| Directions for this task |
Transcribe exactly everything in the data below from the line containing "mail server cannot" down to the line containing "(repr_exn e))] in", both lines included and nothing further.

| Given records |
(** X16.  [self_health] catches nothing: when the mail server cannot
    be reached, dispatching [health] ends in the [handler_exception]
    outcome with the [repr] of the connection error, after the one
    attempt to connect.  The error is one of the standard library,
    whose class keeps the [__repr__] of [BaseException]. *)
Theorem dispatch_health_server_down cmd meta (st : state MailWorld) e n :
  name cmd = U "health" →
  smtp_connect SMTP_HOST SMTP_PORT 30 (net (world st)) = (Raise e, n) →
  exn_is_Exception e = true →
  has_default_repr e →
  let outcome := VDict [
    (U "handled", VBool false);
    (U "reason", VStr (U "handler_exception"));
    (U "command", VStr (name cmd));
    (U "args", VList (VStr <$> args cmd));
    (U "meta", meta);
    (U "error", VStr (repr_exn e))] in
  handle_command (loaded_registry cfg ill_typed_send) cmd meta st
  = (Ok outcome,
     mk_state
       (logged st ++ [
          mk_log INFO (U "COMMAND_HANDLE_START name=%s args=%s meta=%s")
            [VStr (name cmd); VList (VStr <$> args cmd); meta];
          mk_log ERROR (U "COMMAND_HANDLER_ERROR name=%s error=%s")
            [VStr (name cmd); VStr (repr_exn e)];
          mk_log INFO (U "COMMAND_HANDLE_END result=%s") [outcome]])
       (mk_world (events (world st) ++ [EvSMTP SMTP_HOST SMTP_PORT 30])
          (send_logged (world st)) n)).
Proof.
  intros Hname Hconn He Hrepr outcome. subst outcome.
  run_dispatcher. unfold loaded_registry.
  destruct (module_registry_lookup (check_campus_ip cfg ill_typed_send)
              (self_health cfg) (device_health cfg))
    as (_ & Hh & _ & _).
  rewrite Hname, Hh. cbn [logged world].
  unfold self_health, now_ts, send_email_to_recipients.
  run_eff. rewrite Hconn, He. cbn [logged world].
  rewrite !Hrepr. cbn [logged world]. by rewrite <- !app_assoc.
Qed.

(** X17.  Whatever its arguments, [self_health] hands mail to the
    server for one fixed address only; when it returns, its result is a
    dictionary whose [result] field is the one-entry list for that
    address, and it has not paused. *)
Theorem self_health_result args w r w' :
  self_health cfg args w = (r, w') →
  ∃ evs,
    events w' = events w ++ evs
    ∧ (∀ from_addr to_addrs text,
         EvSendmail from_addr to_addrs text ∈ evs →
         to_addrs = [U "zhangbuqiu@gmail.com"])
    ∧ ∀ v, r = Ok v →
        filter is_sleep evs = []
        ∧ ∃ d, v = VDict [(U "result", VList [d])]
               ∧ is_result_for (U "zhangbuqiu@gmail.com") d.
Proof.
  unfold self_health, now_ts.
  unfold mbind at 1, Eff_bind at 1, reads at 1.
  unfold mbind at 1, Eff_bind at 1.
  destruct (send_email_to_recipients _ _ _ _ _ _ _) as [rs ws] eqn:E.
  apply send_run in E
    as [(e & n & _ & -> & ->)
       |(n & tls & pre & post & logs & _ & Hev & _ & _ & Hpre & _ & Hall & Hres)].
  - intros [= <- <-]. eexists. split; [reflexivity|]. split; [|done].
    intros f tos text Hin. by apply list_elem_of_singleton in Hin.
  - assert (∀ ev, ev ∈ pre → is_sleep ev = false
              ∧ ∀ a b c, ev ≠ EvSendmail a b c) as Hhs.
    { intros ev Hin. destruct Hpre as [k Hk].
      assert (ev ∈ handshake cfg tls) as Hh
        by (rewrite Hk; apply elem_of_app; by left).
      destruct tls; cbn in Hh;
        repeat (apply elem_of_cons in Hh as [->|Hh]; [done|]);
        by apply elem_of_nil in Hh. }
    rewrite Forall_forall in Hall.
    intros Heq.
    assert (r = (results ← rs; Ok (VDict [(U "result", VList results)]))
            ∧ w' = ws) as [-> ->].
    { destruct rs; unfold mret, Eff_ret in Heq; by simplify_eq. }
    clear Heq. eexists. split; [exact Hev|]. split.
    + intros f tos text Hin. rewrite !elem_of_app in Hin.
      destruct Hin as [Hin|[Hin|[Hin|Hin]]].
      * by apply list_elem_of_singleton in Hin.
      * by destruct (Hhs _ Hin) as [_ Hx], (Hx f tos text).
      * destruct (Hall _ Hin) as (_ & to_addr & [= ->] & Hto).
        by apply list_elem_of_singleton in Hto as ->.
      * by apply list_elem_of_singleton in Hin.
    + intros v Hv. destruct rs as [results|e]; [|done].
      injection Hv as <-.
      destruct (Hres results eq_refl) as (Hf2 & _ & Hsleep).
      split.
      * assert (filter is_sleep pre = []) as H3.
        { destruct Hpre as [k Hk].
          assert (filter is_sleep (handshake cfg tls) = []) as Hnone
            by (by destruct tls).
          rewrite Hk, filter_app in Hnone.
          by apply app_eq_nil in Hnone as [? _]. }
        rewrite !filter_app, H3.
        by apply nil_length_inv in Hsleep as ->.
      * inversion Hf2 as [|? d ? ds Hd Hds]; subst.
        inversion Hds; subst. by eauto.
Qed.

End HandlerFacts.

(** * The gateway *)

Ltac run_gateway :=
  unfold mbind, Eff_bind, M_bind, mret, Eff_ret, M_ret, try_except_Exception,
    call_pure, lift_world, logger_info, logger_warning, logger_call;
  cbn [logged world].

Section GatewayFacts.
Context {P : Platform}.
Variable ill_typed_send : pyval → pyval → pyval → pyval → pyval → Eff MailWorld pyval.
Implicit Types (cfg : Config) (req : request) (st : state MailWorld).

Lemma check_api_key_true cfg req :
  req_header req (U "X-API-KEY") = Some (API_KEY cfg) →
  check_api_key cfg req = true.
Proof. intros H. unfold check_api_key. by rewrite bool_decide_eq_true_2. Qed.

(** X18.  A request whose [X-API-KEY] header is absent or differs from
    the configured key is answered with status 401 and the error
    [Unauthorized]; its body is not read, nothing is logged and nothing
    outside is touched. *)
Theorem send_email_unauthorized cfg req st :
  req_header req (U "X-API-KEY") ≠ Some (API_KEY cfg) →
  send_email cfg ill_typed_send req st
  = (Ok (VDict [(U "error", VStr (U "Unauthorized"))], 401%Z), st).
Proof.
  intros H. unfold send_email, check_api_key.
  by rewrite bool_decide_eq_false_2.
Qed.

* * *

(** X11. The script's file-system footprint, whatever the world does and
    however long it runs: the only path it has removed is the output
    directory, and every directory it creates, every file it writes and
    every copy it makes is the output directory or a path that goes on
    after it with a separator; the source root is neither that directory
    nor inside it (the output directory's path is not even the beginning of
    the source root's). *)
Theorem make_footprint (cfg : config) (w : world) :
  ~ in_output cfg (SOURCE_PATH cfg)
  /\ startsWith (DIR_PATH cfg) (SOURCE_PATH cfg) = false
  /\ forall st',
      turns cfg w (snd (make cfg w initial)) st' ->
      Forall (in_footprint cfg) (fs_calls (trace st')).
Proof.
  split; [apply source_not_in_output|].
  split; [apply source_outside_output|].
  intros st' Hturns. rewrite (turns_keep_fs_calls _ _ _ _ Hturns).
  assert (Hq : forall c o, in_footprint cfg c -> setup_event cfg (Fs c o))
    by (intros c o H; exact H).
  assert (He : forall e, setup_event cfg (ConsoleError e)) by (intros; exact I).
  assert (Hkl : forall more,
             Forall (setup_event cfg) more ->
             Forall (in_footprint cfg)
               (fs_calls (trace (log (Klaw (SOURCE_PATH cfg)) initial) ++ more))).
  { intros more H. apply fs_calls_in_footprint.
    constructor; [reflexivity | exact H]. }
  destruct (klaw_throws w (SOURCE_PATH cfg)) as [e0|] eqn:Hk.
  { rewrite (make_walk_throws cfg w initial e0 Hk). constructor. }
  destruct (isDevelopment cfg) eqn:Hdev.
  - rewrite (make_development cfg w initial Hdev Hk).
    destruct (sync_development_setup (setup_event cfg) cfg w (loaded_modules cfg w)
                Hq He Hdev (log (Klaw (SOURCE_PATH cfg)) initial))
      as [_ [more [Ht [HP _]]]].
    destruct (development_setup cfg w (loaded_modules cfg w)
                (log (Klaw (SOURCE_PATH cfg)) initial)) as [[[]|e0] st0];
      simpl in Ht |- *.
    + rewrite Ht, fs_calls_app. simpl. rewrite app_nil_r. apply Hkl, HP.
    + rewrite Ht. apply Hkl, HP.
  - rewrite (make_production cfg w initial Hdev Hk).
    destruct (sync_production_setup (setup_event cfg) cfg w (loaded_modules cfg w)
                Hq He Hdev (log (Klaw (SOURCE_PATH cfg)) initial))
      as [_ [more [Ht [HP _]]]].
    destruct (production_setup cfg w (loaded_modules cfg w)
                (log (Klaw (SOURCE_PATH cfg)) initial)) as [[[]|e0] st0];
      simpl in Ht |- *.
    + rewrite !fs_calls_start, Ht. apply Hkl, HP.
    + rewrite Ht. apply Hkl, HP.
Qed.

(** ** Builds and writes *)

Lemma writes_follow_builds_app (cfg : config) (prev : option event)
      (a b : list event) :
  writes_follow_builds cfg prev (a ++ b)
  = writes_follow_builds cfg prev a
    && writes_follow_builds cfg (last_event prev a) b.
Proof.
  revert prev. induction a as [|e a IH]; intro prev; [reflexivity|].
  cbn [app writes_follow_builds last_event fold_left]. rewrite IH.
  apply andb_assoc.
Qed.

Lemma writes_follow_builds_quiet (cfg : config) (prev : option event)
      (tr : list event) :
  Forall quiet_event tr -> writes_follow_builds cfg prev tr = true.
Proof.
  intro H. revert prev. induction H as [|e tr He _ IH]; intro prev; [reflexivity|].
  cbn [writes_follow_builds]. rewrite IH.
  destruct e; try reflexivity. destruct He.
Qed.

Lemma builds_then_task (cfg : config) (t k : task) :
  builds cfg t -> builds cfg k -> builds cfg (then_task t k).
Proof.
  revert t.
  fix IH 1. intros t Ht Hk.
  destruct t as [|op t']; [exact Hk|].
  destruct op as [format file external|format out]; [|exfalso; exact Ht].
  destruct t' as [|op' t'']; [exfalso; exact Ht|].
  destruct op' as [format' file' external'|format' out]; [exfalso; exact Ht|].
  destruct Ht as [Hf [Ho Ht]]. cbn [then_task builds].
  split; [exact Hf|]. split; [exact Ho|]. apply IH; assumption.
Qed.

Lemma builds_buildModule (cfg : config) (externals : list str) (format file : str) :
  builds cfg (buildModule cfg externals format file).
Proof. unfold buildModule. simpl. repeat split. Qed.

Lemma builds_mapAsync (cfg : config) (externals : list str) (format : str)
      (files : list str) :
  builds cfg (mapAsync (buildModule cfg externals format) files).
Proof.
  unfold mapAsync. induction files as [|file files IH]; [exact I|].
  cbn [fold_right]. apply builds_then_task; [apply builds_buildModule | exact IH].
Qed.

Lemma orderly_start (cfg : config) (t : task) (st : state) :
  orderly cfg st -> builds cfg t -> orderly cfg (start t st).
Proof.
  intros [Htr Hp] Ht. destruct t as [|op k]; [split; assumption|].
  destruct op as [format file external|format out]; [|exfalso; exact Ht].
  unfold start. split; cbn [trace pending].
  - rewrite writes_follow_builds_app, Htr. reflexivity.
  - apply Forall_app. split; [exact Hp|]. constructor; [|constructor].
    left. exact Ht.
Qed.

| Result below |
(** X16.  [self_health] catches nothing: when the mail server cannot
    be reached, dispatching [health] ends in the [handler_exception]
    outcome with the [repr] of the connection error, after the one
    attempt to connect.  The error is one of the standard library,
    whose class keeps the [__repr__] of [BaseException]. *)
Theorem dispatch_health_server_down cmd meta (st : state MailWorld) e n :
  name cmd = U "health" →
  smtp_connect SMTP_HOST SMTP_PORT 30 (net (world st)) = (Raise e, n) →
  exn_is_Exception e = true →
  has_default_repr e →
  let outcome := VDict [
    (U "handled", VBool false);
    (U "reason", VStr (U "handler_exception"));
    (U "command", VStr (name cmd));
    (U "args", VList (VStr <$> args cmd));
    (U "meta", meta);
    (U "error", VStr (repr_exn e))] in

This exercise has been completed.